Update; Monday:  The winner is John Vaillant, whose Golden Spruce won a GG a couple of years ago.

The British Columbia National Prize for Canadian Non-Fiction will be announced on Monday. The nominees are
Stevie Cameron, On the Farm: Robert William Pickton and the Tragic Story of Vancouver’s Missing Women,
James FitzGerald for What Disturbs Our Blood: A Son's Quest to Redeem the Past,
Charles Foran for Mordecai: The Life & Times,
and John Vaillant for The Tiger: A True Story of Vengeance and Survival.
Not much history, but a very good list to my eye. My only beef with the BC Prize is that is is so directly political. The premier of the province sits ex-officio on the organization giving out an arts award and, even worse, he presides over the ceremony and hands over the money as if it were his. Some year some writer will have to take the hard step of refusing to be part of this blatant politicization of public support for the arts. But there's $40,000 at stake -- I wouldn't ask anyone to volunteer.


The Charles Taylor Non-Fiction Prize nominees for 2011 were announced a couple of weeks ago and the winner will be named in a couple more weeks. Striking that two different juries came up with broadly similar lists (and FitzGerald's book, on the BC list, was the Writers' Trust nonfiction award last fall. The nominee are
Stevie Cameron, On the Farm: Robert William Pickton and the Tragic Story of Vancouver’s Missing Women
Charles Foran, Mordecai: The Life & Times
Ross King, Defiant Spirits: The Modernist Revolution of the Group of Seven
George Sipos, The Geography of Arrival: A Memoir
Merrily Weisbord, The Love Queen of Malabar: Memoir of a Friendship with Kamala Das

The Taylor is now in its tenth year.
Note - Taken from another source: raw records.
(* ===== verification/GuardProperties.v ===== *)
(** * Properties of the guarded exchange

    The search for a wall-clock exception in a chain of causes (it ends on any graph
    of exceptions and finds exactly the reachable ones), the outer timer after the
    guard, and the bounded reader: it ends whatever the backend streams, holds at most
    the limit, and leaves no byte of the body behind. *)

From S2P Require Import Prelude PyValue HttpGuard.

(** Run the state through a straight line of operations. *)
Ltac io_step :=
  cbv [mbind io_bind mret io_ret raise lift modify get_net monotonic setitimer signal getsignal getitimer];
  cbn -[Z.ltb Z.leb Z.sub Z.add Z.max Z.min restore_outer timed].

(** ** The chain of causes *)

(** One step of the chain, and its reflexive transitive closure. *)
Definition linked (e : exc) (a b : nat) : Prop :=
  exists o, object_at e a = Some o /\ next_exc o = Some b.
Definition chain (e : exc) : nat -> nat -> Prop := rtc (linked e).
(** A wall-clock exception is among the causes. *)
Definition caused_by_clock (e : exc) : Prop :=
  exists id o, chain e (root e) id /\ object_at e id = Some o /\ exc_type o = WallClockError.

Lemma object_at_lt e id o : object_at e id = Some o -> (id < length (objects e))%nat.
Proof. apply lookup_lt_Some. Qed.

Section Chain.
Variable e : exc.

(** What was seen leads to [current], has no wall-clock exception, and is followed by
    what was seen or by [current]. *)
Definition visited (current : option nat) (seen : list nat) : Prop :=
  NoDup seen /\
  (forall id, id ∈ seen -> exists o, object_at e id = Some o /\ exc_type o <> WallClockError /\
     forall id', next_exc o = Some id' -> id' ∈ seen \/ current = Some id').

Lemma visited_bound current seen : visited current seen -> (length seen <= length (objects e))%nat.
Proof.
  intros [Hnd Hs]. rewrite <- (length_seq (length (objects e)) 0). apply submseteq_length.
  apply NoDup_submseteq; [done|]. intros id Hid. destruct (Hs id Hid) as (o & Ho & _).
  apply object_at_lt in Ho. apply elem_of_seq. lia.
Qed.

(** A set closed under the links contains what its elements reach. *)
Lemma chain_closed (S : nat -> Prop) a b :
  (forall x y, S x -> linked e x y -> S y) -> chain e a b -> S a -> S b.
Proof. intros Hc Hab. induction Hab; eauto. Qed.

Lemma cause_loop_sound n current seen e' id0 :
  (forall id, current = Some id -> chain e id0 id) ->
  cause_loop n e current seen = Some e' ->
  exists id o, e' = {| objects := objects e; root := id |} /\ chain e id0 id /\
    object_at e id = Some o /\ exc_type o = WallClockError.
Proof.
  revert current seen. induction n as [|n IH]; intros [id|] seen Hc; try done. cbn.
  case_bool_decide; [done|]. destruct (object_at e id) as [o|] eqn:Ho; [|done].
  case_bool_decide as Ht.
  - intros [= <-]. exists id, o. auto.
  - apply IH. intros id' Hn. eapply rtc_r; [by apply Hc|]. by exists o.
Qed.

(** Nothing is found: no wall-clock exception is reachable from what was visited. *)
Lemma cause_loop_complete n current seen :
  visited current seen -> (length (objects e) < n + length seen)%nat ->
  cause_loop n e current seen = None ->
  exists S : nat -> Prop, (forall id, current = Some id -> S id) /\
    (forall id, id ∈ seen -> S id) /\ (forall x y, S x -> linked e x y -> S y) /\
    (forall id o, S id -> object_at e id = Some o -> exc_type o <> WallClockError).
Proof.
  revert current seen. induction n as [|n IH]; intros current seen Hv Hn.
  { apply visited_bound in Hv. lia. }
  destruct Hv as [Hnd Hs]. destruct current as [id|]; cbn.
  2: { intros _. exists (fun x => x ∈ seen). split_and!; try done.
       - intros x y Hx (o & Ho & Hy). destruct (Hs x Hx) as (o' & Ho' & _ & Hnext).
         simplify_eq. destruct (Hnext y Hy); [done|congruence].
       - intros x o Hx Ho. destruct (Hs x Hx) as (o' & Ho' & Ht & _). by simplify_eq. }
  case_bool_decide as Hin.
  { intros _. exists (fun x => x ∈ seen). split_and!; try done.
    - by intros ? [= <-].
    - intros x y Hx (o & Ho & Hy). destruct (Hs x Hx) as (o' & Ho' & _ & Hnext).
      simplify_eq. destruct (Hnext y Hy) as [|[= <-]]; done.
    - intros x o Hx Ho. destruct (Hs x Hx) as (o' & Ho' & Ht & _). by simplify_eq. }
  destruct (object_at e id) as [o|] eqn:Ho.
  2: { intros _. exists (fun x => x ∈ id :: seen). split_and!; [intros ? [= <-]; set_solver|set_solver| |].
       - intros x y Hx (o & Ho' & Hy). apply elem_of_cons in Hx as [->|Hx]; [congruence|].
         destruct (Hs x Hx) as (o' & Ho'' & _ & Hnext). simplify_eq.
         destruct (Hnext y Hy) as [|[= <-]]; set_solver.
       - intros x o Hx Ho'. apply elem_of_cons in Hx as [->|Hx]; [congruence|].
         destruct (Hs x Hx) as (o' & Ho'' & Ht & _). by simplify_eq. }
  case_bool_decide as Ht; [done|]. intros Hnone.
  apply IH in Hnone as (S & HS1 & HS2 & HS3 & HS4); [|split|cbn; lia].
  - exists S. split_and!; [intros ? [= <-]; apply HS2; set_solver| |done|done].
    intros x Hx. apply HS2. set_solver.
  - by apply NoDup_cons.
  - intros x [->|Hx]%elem_of_cons.
    + exists o. split_and!; try done. intros id' Hn'. by right.
    + destruct (Hs x Hx) as (o' & Ho' & Ht' & Hnext). exists o'. split_and!; try done.
      intros id' Hn'. left. destruct (Hnext id' Hn') as [|[= <-]]; set_solver.
Qed.
End Chain.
I thought that in its early years it was too much in love with novelists and books that looked like novels -- and that the non-fiction jury were top-heavy with novelists. They went a bit in the other direction, maybe, with a tilt to celebrity jurors and lists dominated by serious information books. This year they apparently brought back the original jury from the prize's first year. And it looks like a list admirably balanced between topical nonfiction and more purely literary nonfiction, if I can make that awkward distinction.

Ross King's is the closest to a historical title on either list, but they are writing prizes, not history prizes, and historians were doing pretty well at the Taylor in recent years, anyway.